Computation Consistency is Very Hard

Much as I want to refrain from Web3 analogies, the “Alice sending money to Bob” example is the best one here.

Imagine Alice has $150 on her account, and she wants to send $100 to Bob. In the adversarial scenario — as in, when we assume the worst case scenario when designing the algorithm — Alice can send a million requests to send $100 to Bob, or to a million different Bobs. Different requests will come from different parts of the world, and they will arrive via different channels. Continuing with the money analogy, some requests may well be Alice writing down paper checks, and some others will be her credit card company and mortgage company and utilities company attempting to legitimately withdraw her funds at the same time.

A well-designed system will make sure Alice’s account will never go below zero. Some request(s) will “win”, as in, they will be declared by the system to have “arrived first”. Other requests will be logically processed after Alice’s account was drained, and, of course, they will correctly be rejected.

It should be noted here that while supporting If-Unmodified-Since is a major milestone along the way to distributed consensus at scale, it is by no means sufficient as the universal building block.
For the design to be legitimately universal, it should allow transactionality over multiple data objects. And the IDs of these extra data objects may well only become available after some other data objects were accessed — as in, the value for some “primary key” in one “table” may well reveal the more “primary keys” in other “tables”.
Google Spanner, with its SQL-like language to execute transactions, offers far, far more than AWS S3 by introducing external consistency. But it is a) prohibitively expensive, and b) requires custom hardware. More on this later.

The point is that even with one account to manage — as in, no cross-key consistency in sight — the problem of maintaining metadata correctness, so that each object has its own strongly consistent lineage is a very hard problem.

If you’re struggling to grasp this, just observe how it quickly reduces to the Exactly-Once Problem, where each command must be executed, but exactly one time.
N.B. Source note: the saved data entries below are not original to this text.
Lemma copyout_loop_spec h T root L :
  ∀ fuel va src len s,
  us_ok s T root L → 0 ≤ va → len = Z.of_nat (length src) → bytes src → va + len < 2 ^ 64 →
  touched va len ≤ Z.of_nat fuel →
  copyout_post h s T root L va src len (copyout_loop fuel root va src len h s).
Proof.
  induction fuel as [|fuel IH]; intros va src len s Hok Hva Hlen Hb Hmax Hfuel;
    (destruct (Z.gtb_spec len 0) as [Hpos|Hpos];
     [destruct (chunk_facts va len Hva ltac:(lia)) as (Hn & Hfit & Hnext & Ht & Ht1)|
      exists 0, 0, s; cbn [copyout_loop];
      rewrite Z.gtb_ltb, (proj2 (Z.ltb_ge _ _)) by lia;
      split_and!; auto using written_nil, steps_in_refl, accessible_nil; lia]); [lia|].
  set (n := Z.min (4096 - va mod 4096) len) in *.
  cbn [copyout_loop]. rewrite Z.gtb_ltb, (proj2 (Z.ltb_lt _ _)) by lia. cbv zeta.
  rewrite min_if, page_offset. change PGSIZE with 4096. fold n.
  erewrite bind_Ok by (eapply walkaddr_user; [apply Hok|lia]).
  destruct (decide (va < MAXVA ∧ upa s T va ≠ 0)) as [[Hm Hu]|Hno].
  2:{ exists (-1), 0, s. rewrite Z.add_0_r. split_and!; auto using written_nil, steps_in_refl, accessible_nil.
      - case_decide; [|done]. destruct (Z.eqb_spec (upa s T va) 0); [done|naive_solver].
      - right. split_and!; [lia..|]. unfold unmapped. destruct (decide (va < MAXVA)); [right|lia].
        destruct (decide (upa s T va = 0)); naive_solver. }
  rewrite decide_True, (proj2 (Z.eqb_neq _ _)) by done. rewrite bind_modify.
  set (l := take (Z.to_nat n) src).
  assert (Z.of_nat (length l) = n) as Hl by (unfold l; rewrite length_take; lia).
  assert (bytes l) as Hbl by (unfold l; by apply Forall_take).
  set (s1 := upd_mem (λ m, store_bytes m (upa s T va + va mod 4096) l) s).
  destruct (write_page_ok s T root L va l Hok ltac:(lia) Hu ltac:(lia)) as [Hok1 Hu1].
  fold s1 in Hok1, Hu1.
  assert (written s s1 T va n l) as Hw1.
  { intros v Hv Hvu. unfold s1. erewrite write_page_read by (done || lia). by rewrite Hl. }
  assert (u64 (PGROUNDDOWN va + 4096) = va / 4096 * 4096 + 4096 ∨ len - n = 0) as Hu64.
  { destruct (decide (n < len)) as [Hlt|]; [left|lia].
    rewrite PGROUNDDOWN_eq. rewrite u64_small; [done|]. specialize (Hnext Hlt).
    pose proof (Z.div_pos va 4096). lia. }
  assert (0 ≤ va / 4096) by (apply Z.div_pos; lia).
  destruct (IH (if decide (n < len) then va + n else 0) (drop (Z.to_nat n) src) (len - n) s1)
    as (r & k & s' & Hrun & Hok' & Hu' & Hw' & Hst' & Ha' & Hr).
  - done.
  - case_decide; lia.
  - rewrite length_drop. lia.
  - by apply Forall_drop.
  - case_decide; lia.
  - case_decide as Hlt; [|replace (len - n) with 0 by lia; change (touched 0 0) with 0; lia].
    rewrite <- Hnext by done. lia.
  - exists r, (n + k), s'. split_and!.
    + rewrite <- Hrun. destruct (decide (n < len)) as [Hlt|Hge].
      * destruct Hu64 as [->|?]; [|lia]. by rewrite Hnext.
      * replace (len - n) with 0 by lia. by destruct fuel.
    + done.
    + intros v. by rewrite Hu', Hu1.
    + rewrite <- (take_drop (Z.to_nat n) src). fold l. eapply written_app; [done|lia| |done|].
      { destruct Hr; lia. }
      destruct (decide (n < len)); [done|].
      destruct Hr as [[_ ->]|?]; [|lia]. replace (len - n) with 0 in * by lia.
      intros v Hv Hvu. rewrite (Hw' v Hv Hvu), !decide_False by lia. done.
    + eapply (steps_in_trans _ s s1); [split; [done|eapply frame_mono; [apply (write_page_frame s T va l); lia|]]|].
      * intros b Hb'. exists va. split_and!; [lia..|done|exact Hb'].
      * eapply steps_in_mono; [exact Hst'|]. intros b (v & Hv & Hvu & Hb'). exists v. rewrite <- Hu1. done.
    + apply accessible_app; [apply accessible_page; [lia|done|lia]|]. intros i Hi.
      destruct (decide (n < len)); [|destruct Hr; lia]. rewrite <- Hu1. by apply Ha'.
    + destruct Hr as [[-> ->]|(-> & ? & Hun)]; [left; lia|right; split_and!; [done|lia|lia|]].
      rewrite decide_True in Hun by lia. unfold unmapped in *. rewrite Hu1 in Hun.
      by rewrite Z.add_assoc.
Qed.
(* ===== verification/Bio.v ===== *)
(** * The buffer cache (kernel/bio.c)

    [k_bcache] holds the [NBUF] buffers and, as one more element, the list head;
    [prev] and [next] are indices.  The driver is used through its contract
    [disk_rw]: the effect of a call of [virtio_disk_rw] as one atomic step.  The code of
    the driver gives up the CPU while the device works; VirtioProps.v shows that what its
    clients see is nevertheless this step, taken between call and return, as long as
    no other call uses the buffer or its block, which the sleep lock of the buffer ensures. *)

From S2P Require Import Prelude CString Riscv Kalloc Kernel Sched Sleeplock.

Definition BSIZE : Z := 1024.

(** &bcache.head *)
Definition HEAD : nat := Z.to_nat NBUF.

Definition dummy_buf : buf := Buf false 0 0 (Sleeplock false 0) 0 HEAD HEAD [] false.

Definition buf_at (i : nat) (s : kernel) : buf := default dummy_buf (k_bcache s !! i).
Definition getbuf (i : nat) : KM buf := gets (buf_at i).
Definition updbuf (i : nat) (f : buf → buf) : KM unit :=
  modify (λ s, s <| k_bcache ::= alter f i |>).

(** &b->lock *)
Definition buf_sl (i : nat) : slref := {|
  sl_lk := L_buf i; sl_ch := Ch_buf i;
  sl_get := λ s, b_lock (buf_at i s);
  sl_set := λ l s, s <| k_bcache ::= alter (λ b, b <| b_lock := l |>) i |>;
|}.

(** ** The disk *)

Definition zero_block : list Z := replicate (Z.to_nat BSIZE) 0.
Definition d_read (d : disk_t) (b : Z) : list Z := default zero_block (d_blocks d !! b).
Definition d_write (b : Z) (v : list Z) (d : disk_t) : disk_t :=
  d <| d_blocks ::= <[b := v]> |> <| d_hist ::= λ l, l ++ [(b, v)] |>.

(** The contract of [virtio_disk_rw]. *)
Definition disk_rw (i : nat) (write : bool) : KM unit :=
  b ← getbuf i;
  if write then modify (λ s, s <| k_disk ::= d_write (b_blockno b) (b_data b) |>)
  else
    d ← gets k_disk;
    updbuf i (λ x, x <| b_data := d_read d (b_blockno b) |>).

(** ** Operations *)

(** One step of the loop of [binit] for buffer [i]. *)
Definition binit_one (i : nat) : KM unit :=
  hd ← getbuf HEAD;
  updbuf i (λ b, b <| b_next := b_next hd |> <| b_prev := HEAD |>);;
  initsleeplock (buf_sl i);;
  updbuf (b_next hd) (λ b, b <| b_prev := i |>);;
  updbuf HEAD (λ b, b <| b_next := i |>).

Fixpoint binit_loop (bs : list nat) : KM unit :=
  match bs with
  | [] => mret tt
  | i :: bs => binit_one i;; binit_loop bs
  end.

Definition binit : KM unit :=
  initlock L_bcache;;
  updbuf HEAD (λ b, b <| b_prev := HEAD |>);;
  updbuf HEAD (λ b, b <| b_next := HEAD |>);;
  binit_loop (seq 0 (Z.to_nat NBUF)).

(** [for(b = ...; b != &bcache.head; b = b->next)] looking for a cached block,
    and the same along [prev] for an unused buffer.  A list of [NBUF] buffers
    needs at most that many steps. *)
Fixpoint find_cached (fuel : nat) (bs : list buf) (dev blockno : Z) (i : nat) : option nat :=
  match fuel with
  | O => None
  | S fuel =>
      if (i =? HEAD)%nat then None else
      let b := default dummy_buf (bs !! i) in
      if (b_dev b =? dev) && (b_blockno b =? blockno) then Some i
      else find_cached fuel bs dev blockno (b_next b)
  end.

Fixpoint find_unused (fuel : nat) (bs : list buf) (i : nat) : option nat :=
  match fuel with
  | O => None
  | S fuel =>
      if (i =? HEAD)%nat then None else
      let b := default dummy_buf (bs !! i) in
      if b_refcnt b =? 0 then Some i else find_unused fuel bs (b_prev b)
  end.

Definition bget `{Patience} (dev blockno : Z) : KM nat :=
  acquire L_bcache;;
  hd ← getbuf HEAD;
  r ← gets (λ s, find_cached (S HEAD) (k_bcache s) dev blockno (b_next hd));
  match r with
  | Some i =>
      updbuf i (λ b, b <| b_refcnt ::= λ n, u32 (n + 1) |>);;
      release L_bcache;;
      acquiresleep (buf_sl i);;
      mret i
  | None =>
      r ← gets (λ s, find_unused (S HEAD) (k_bcache s) (b_prev hd));
      match r with
      | Some i =>
          updbuf i (λ b, b <| b_dev := dev |> <| b_blockno := blockno |>
                           <| b_valid := false |> <| b_refcnt := 1 |>);;
          release L_bcache;;
          acquiresleep (buf_sl i);;
          mret i
      | None => panic "bget: no buffers"
      end
  end.

Definition bread `{Patience} (dev blockno : Z) : KM nat :=
  i ← bget dev blockno;
  b ← getbuf i;
  when (negb (b_valid b))
    (disk_rw i false;; updbuf i (λ b, b <| b_valid := true |>));;
  mret i.

Definition bwrite (i : nat) : KM unit :=
  r ← holdingsleep (buf_sl i);
  if negb r then panic "bwrite" else
  disk_rw i true.

Definition brelse (i : nat) : KM unit :=
  r ← holdingsleep (buf_sl i);
  if negb r then panic "brelse" else
  releasesleep (buf_sl i);;
  acquire L_bcache;;
  updbuf i (λ b, b <| b_refcnt ::= λ n, u32 (n - 1) |>);;
  b ← getbuf i;
  when (b_refcnt b =? 0)
    (updbuf (b_next b) (λ x, x <| b_prev := b_prev b |>);;
     b ← getbuf i;
     updbuf (b_prev b) (λ x, x <| b_next := b_next b |>);;
     hd ← getbuf HEAD;
     updbuf i (λ x, x <| b_next := b_next hd |>);;
     updbuf i (λ x, x <| b_prev := HEAD |>);;
     hd ← getbuf HEAD;
     updbuf (b_next hd) (λ x, x <| b_prev := i |>);;
     updbuf HEAD (λ x, x <| b_next := i |>));;
  release L_bcache.

Definition bpin (i : nat) : KM unit :=
  acquire L_bcache;;
  updbuf i (λ b, b <| b_refcnt ::= λ n, u32 (n + 1) |>);;
  release L_bcache.

Definition bunpin (i : nat) : KM unit :=
  acquire L_bcache;;
  updbuf i (λ b, b <| b_refcnt ::= λ n, u32 (n - 1) |>);;
  release L_bcache.
(* ===== verification/Bytes.v ===== *)
(** * Structures in byte arrays

    Disk blocks and files hold C structures with little-endian integers.  [get]
    and [put] are the accesses of an integer of [n] bytes at an offset of a byte
    array, [splice] the copy of a byte string into one. *)

From S2P Require Import Prelude.

Definition byte (b : Z) : Prop := 0 ≤ b < 256.

Fixpoint le_bytes (n : nat) (v : Z) : list Z :=
  match n with
  | O => []
  | S n => v mod 256 :: le_bytes n (v / 256)
  end.

Fixpoint le_val (l : list Z) : Z :=
  match l with
  | [] => 0
  | b :: l => b + 256 * le_val l
  end.

(** Overwrite [l] with [new] from offset [off]. *)
Definition splice (off : nat) (new l : list Z) : list Z :=
  take off l ++ new ++ drop (off + length new) l.

Definition get (n off : nat) (l : list Z) : Z := le_val (take n (drop off l)).
Definition put (n off : nat) (v : Z) (l : list Z) : list Z := splice off (le_bytes n v) l.

Lemma length_le_bytes n v : length (le_bytes n v) = n.
Proof. revert v. induction n; intros; simpl; congruence. Qed.

Lemma le_bytes_byte n v : Forall byte (le_bytes n v).
Proof.
  revert v. induction n; intros v; constructor; [|done]. apply Z.mod_pos_bound. lia.
Qed.

Lemma pow_256_S n : 2 ^ (8 * Z.of_nat (S n)) = 256 * 2 ^ (8 * Z.of_nat n).
Proof. replace (8 * Z.of_nat (S n)) with (8 + 8 * Z.of_nat n) by lia. by rewrite Z.pow_add_r by lia. Qed.

Lemma le_val_bytes n v : le_val (le_bytes n v) = v mod 2 ^ (8 * Z.of_nat n).
Proof.
  revert v. induction n as [|n IH]; intros v.
  - simpl. by rewrite Z.mod_1_r.
  - rewrite pow_256_S, Z.rem_mul_r by lia. cbn [le_bytes le_val]. by rewrite IH.
Qed.

Lemma le_bytes_val l : Forall byte l → le_bytes (length l) (le_val l) = l.
Proof.
  induction 1 as [|b l Hb Hl IH]; [done|]. unfold byte in Hb. simpl.
  rewrite (Z.mul_comm 256), Z.mod_add, Z.div_add, Z.mod_small, Z.div_small by lia.
  f_equal. exact IH.
Qed.

Lemma le_val_range l : Forall byte l → 0 ≤ le_val l < 2 ^ (8 * Z.of_nat (length l)).
Proof.
  induction 1 as [|b l Hb Hl IH]; [simpl; lia|]. cbn [length le_val]. rewrite pow_256_S.
  unfold byte in Hb. lia.
Qed.

Section Splice.
Implicit Types (l new : list Z) (off : nat).

Lemma length_splice off new l :
  (off + length new ≤ length l)%nat → length (splice off new l) = length l.
Proof. intros H. unfold splice. rewrite !length_app, length_take, length_drop. lia. Qed.

Lemma splice_byte off new l : Forall byte l → Forall byte new → Forall byte (splice off new l).
Proof.
  intros. unfold splice. apply Forall_app. split; [by apply Forall_take|].
  apply Forall_app. split; [done|by apply Forall_drop].
Qed.

(** Reading back what was written. *)
Lemma take_drop_splice off new l :
  (off + length new ≤ length l)%nat → take (length new) (drop off (splice off new l)) = new.
Proof.
  intros H. unfold splice.
  rewrite drop_app_length' by (rewrite length_take; lia).
  by rewrite take_app_length.
Qed.

Lemma lookup_splice off new l i :
  (off + length new ≤ length l)%nat →
  splice off new l !! i =
  if decide (off ≤ i < off + length new)%nat then new !! (i - off)%nat else l !! i.
Proof.
  intros H. unfold splice. destruct (decide (i < off)%nat).
  - rewrite decide_False by lia. rewrite lookup_app_l by (rewrite length_take; lia).
    by rewrite lookup_take_lt.
  - rewrite lookup_app_r by (rewrite length_take; lia). rewrite length_take, Nat.min_l by lia.
    case_decide.
    + by rewrite lookup_app_l by lia.
    + rewrite lookup_app_r by lia. rewrite lookup_drop. f_equal. lia.
Qed.

(** Reading elsewhere. *)
Lemma take_drop_splice_ne n a off new l :
  (off + length new ≤ length l)%nat → (a + n ≤ off ∨ off + length new ≤ a)%nat →
  take n (drop a (splice off new l)) = take n (drop a l).
Proof.
  intros H Hd. apply list_eq. intros i. destruct (decide (i < n)%nat).
  - rewrite !lookup_take_lt, !lookup_drop, lookup_splice by lia. by rewrite decide_False by lia.
  - by rewrite !lookup_take_ge by lia.
Qed.
End Splice.

Lemma length_put n off v l : (off + n ≤ length l)%nat → length (put n off v l) = length l.
Proof. intros. unfold put. apply length_splice. by rewrite length_le_bytes. Qed.

Lemma put_byte n off v l : Forall byte l → Forall byte (put n off v l).
Proof. intros. apply splice_byte; [done|apply le_bytes_byte]. Qed.

Lemma get_put n off v l :
  (off + n ≤ length l)%nat → get n off (put n off v l) = v mod 2 ^ (8 * Z.of_nat n).
Proof.
  intros H. unfold get, put. rewrite <- (length_le_bytes n v) at 1.
  rewrite take_drop_splice by (by rewrite length_le_bytes). apply le_val_bytes.
Qed.

Lemma get_put_ne n m a off v l :
  (off + m ≤ length l)%nat → (a + n ≤ off ∨ off + m ≤ a)%nat →
  get n a (put m off v l) = get n a l.
Proof.
  intros H Hd. unfold get, put. by rewrite take_drop_splice_ne by (by rewrite length_le_bytes).
Qed.

(** Integers as C reads them from memory. *)
Definition get32 (off : Z) (l : list Z) : Z := get 4 (Z.to_nat off) l.
Definition put32 (off v : Z) (l : list Z) : list Z := put 4 (Z.to_nat off) v l.
Definition get16 (off : Z) (l : list Z) : Z := get 2 (Z.to_nat off) l.
Definition put16 (off v : Z) (l : list Z) : list Z := put 2 (Z.to_nat off) v l.

Lemma get32_put32 off v l :
  0 ≤ off → off + 4 ≤ Z.of_nat (length l) → get32 off (put32 off v l) = u32 v.
Proof. intros. unfold get32, put32. rewrite get_put by lia. done. Qed.

Lemma get32_put32_ne a off v l :
  0 ≤ off → 0 ≤ a → off + 4 ≤ Z.of_nat (length l) → a + 4 ≤ off ∨ off + 4 ≤ a →
  get32 a (put32 off v l) = get32 a l.
Proof. intros. unfold get32, put32. rewrite get_put_ne by lia. done. Qed.

Lemma length_put32 off v l :
  0 ≤ off → off + 4 ≤ Z.of_nat (length l) → length (put32 off v l) = length l.
Proof. intros. unfold put32. apply length_put. lia. Qed.

Lemma length_put16 off v l :
  0 ≤ off → off + 2 ≤ Z.of_nat (length l) → length (put16 off v l) = length l.
Proof. intros. unfold put16. apply length_put. lia. Qed.

Lemma i32_u32 x : - 2 ^ 31 ≤ x < 2 ^ 31 → i32 (u32 x) = x.
Proof.
  intros. unfold i32, u32. destruct (decide (0 ≤ x)).
  - rewrite (Z.mod_small x) by lia. rewrite Z.mod_small; lia.
  - rewrite <- (Z.mod_unique x (2 ^ 32) (-1) (x + 2 ^ 32)) by lia.
    rewrite <- (Z.mod_unique (x + 2 ^ 32 + 2 ^ 31) (2 ^ 32) 1 (x + 2 ^ 31)) by lia. lia.
Qed.
(* ===== verification/LogSpec.v ===== *)
(** * What the log does (kernel/log.c)

    The operations of the log on the view of the cache that BioSpec.v gives: the
    disk writes of a commit and of a recovery, in order, and the contents of
    every block afterwards.  Crash safety is a statement about the prefixes of
    these lists of writes. *)

From stdpp Require Import functions.
From S2P Require Import Prelude CString Riscv Kalloc Kernel Sched Sleeplock Bytes Bio BioList BioSpec Log.

(** ** Sequences of disk writes *)

Definition writes (ws : list (Z * list Z)) (d : disk_t) : disk_t :=
  foldl (λ d w, d_write w.1 w.2 d) d ws.
Definition cws (ws : list (Z * list Z)) (c : Z → list Z) : Z → list Z :=
  foldl (λ c w, <[w.1 := w.2]> c) c ws.

Lemma d_read_write b v d b' :
  d_read (d_write b v d) b' = if decide (b' = b) then v else d_read d b'.
Proof.
  unfold d_read, d_write. simpl. case_decide as E; [subst; by rewrite lookup_insert_eq|].
  by rewrite lookup_insert_ne.
Qed.

Lemma cws_ext ws c c' b : (∀ b, c b = c' b) → cws ws c b = cws ws c' b.
Proof.
  revert c c'. induction ws as [|w ws IH]; intros c c' Hc; [apply Hc|].
  simpl. apply IH. intros b'. unfold insert, fn_insert. by case_decide.
Qed.

Lemma cws_notin ws c b : b ∉ ws.*1 → cws ws c b = c b.
Proof.
  revert c. induction ws as [|[b' v] ws IH]; intros c Hb; [done|]. simpl in *.
  apply not_elem_of_cons in Hb as [Hne Hb]. rewrite IH by done. by rewrite fn_lookup_insert_ne.
Qed.

Lemma cws_in ws c b v : NoDup ws.*1 → (b, v) ∈ ws → cws ws c b = v.
Proof.
  revert c. induction ws as [|[b' v'] ws IH]; intros c HN Hin; simpl in *.
  - by apply not_elem_of_nil in Hin.
  - apply NoDup_cons in HN as [Hn HN]. apply elem_of_cons in Hin as [[= -> ->]|Hin]; [|by apply IH].
    rewrite cws_notin by done. by rewrite fn_lookup_insert.
Qed.

Lemma d_read_writes ws d b : d_read (writes ws d) b = cws ws (d_read d) b.
Proof.
  revert d. induction ws as [|[b' v] ws IH]; intros d; [done|]. simpl. rewrite IH.
  apply cws_ext. intros b2. rewrite d_read_write. unfold insert, fn_insert.
  repeat case_decide; congruence.
Qed.

Lemma writes_app ws1 ws2 d : writes (ws1 ++ ws2) d = writes ws2 (writes ws1 d).
Proof. apply foldl_app. Qed.

Lemma cws_app ws1 ws2 c : cws (ws1 ++ ws2) c = cws ws2 (cws ws1 c).
Proof. apply foldl_app. Qed.

(** ** The cache between operations *)

(** No buffer is locked; block [b] has [R b] references and contents [c b]. *)
Definition cfg (s : kernel) (R : Z → Z) (c : Z → list Z) : Prop :=
  ∀ b, vat s b = Bstat (R b) false (c b).

Lemma cfg_ext s R R' c c' : (∀ b, R b = R' b) → (∀ b, c b = c' b) → cfg s R c → cfg s R' c'.
Proof. intros HR Hc G b. by rewrite G, HR, Hc. Qed.

Lemma bframe_log me s s' : bframe me s s' → k_log s' = k_log s.
Proof. intros F. by rewrite (bf_eq _ _ _ F). Qed.

Lemma updbuf_twice {A} i f g (k : unit → KM A) h s :
  (updbuf i f;; updbuf i g ≫= k) h s = (updbuf i (λ x, g (f x)) ≫= k) h s.
Proof.
  rewrite !bind_updbuf. f_equal. unfold upd_field. simpl. f_equal.
  apply alter_alter.
Qed.

(** Read the view through the steps of the context. *)
Ltac view :=
  repeat match goal with
  | S : bstep _ _ _ ?s' _ _ |- context [vat ?s' _] => rewrite (bs_vupd _ _ _ _ _ _ S)
  | G : cfg ?s _ _ |- context [vat ?s _] => rewrite (G _)
  end;
  repeat case_decide; subst; try done; simpl; try solve [f_equal; (lia || congruence)].

(** Compose the frames of the steps of the context. *)
Ltac frames :=
  match goal with
  | |- bframe _ ?s ?s => apply bframe_refl
  | S : bstep _ _ _ ?s' _ _ |- bframe _ _ ?s' =>
      eapply bframe_trans; [|exact (bs_frame _ _ _ _ _ _ S)]; frames
  end.

(** ** Blocks in the log *)

(** [L] can be the list of logged blocks: at most one header and [LOGSIZE] - 1
    blocks fit in the log area, and no block of the log area is logged. *)
Record log_list (start size : Z) (L : list Z) : Prop := {
  ll_nodup : NoDup L;
  ll_len : Z.of_nat (length L) ≤ size - 1;
  ll_area : 0 ≤ start ∧ size ≤ LOGSIZE ∧ start + size < 2 ^ 31;
  ll_blocks : ∀ b, b ∈ L → 0 ≤ b < 2 ^ 31 ∧ (b < start ∨ start + size ≤ b);
}.

(** The in-memory log lists the blocks [L]. *)
Record log_at (s : kernel) (start size : Z) (L : list Z) : Prop := {
  la_start : l_start (k_log s) = start;
  la_size : l_size (k_log s) = size;
  la_dev : l_dev (k_log s) = ROOTDEV;
  la_n : lh_n (l_lh (k_log s)) = Z.of_nat (length L);
  la_len : length (lh_block (l_lh (k_log s))) = Z.to_nat LOGSIZE;
  la_blocks : ∀ k b, L !! k = Some b → lh_block (l_lh (k_log s)) !! k = Some b;
}.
Exactly-once is hard. Metadata consistency is at least as hard.

Putting it All Together

The uniqueness-of-execution, “computation durability consistency” guarantee is far, far more difficult to implement than the “eleven nines” one.

The “eleven nines” persistence durability guarantee is easy to reason about, to estimate, and to verify.

When it comes to metadata durability guarantees, in the world where the state does change over time, even defining the functional requirements is quite difficult.

After all, what would some “eleven nines” even mean for the above example of attempting to concurrently perform an operation such that only one request of a many should succeed?

SQL-like consistency is hard to even reason about. Even “If-Unmodified-Since” is hard.

Logically, for the purposes of the argument, let’s focus fron consistently executing one trivial operation: the distributed atomic swap.

Simply put, we assume each version of each stored object has a large unique hash. Several hash collisions stories are well known already, so let’s think of this hash as a uint128 to avoid any and all trouble.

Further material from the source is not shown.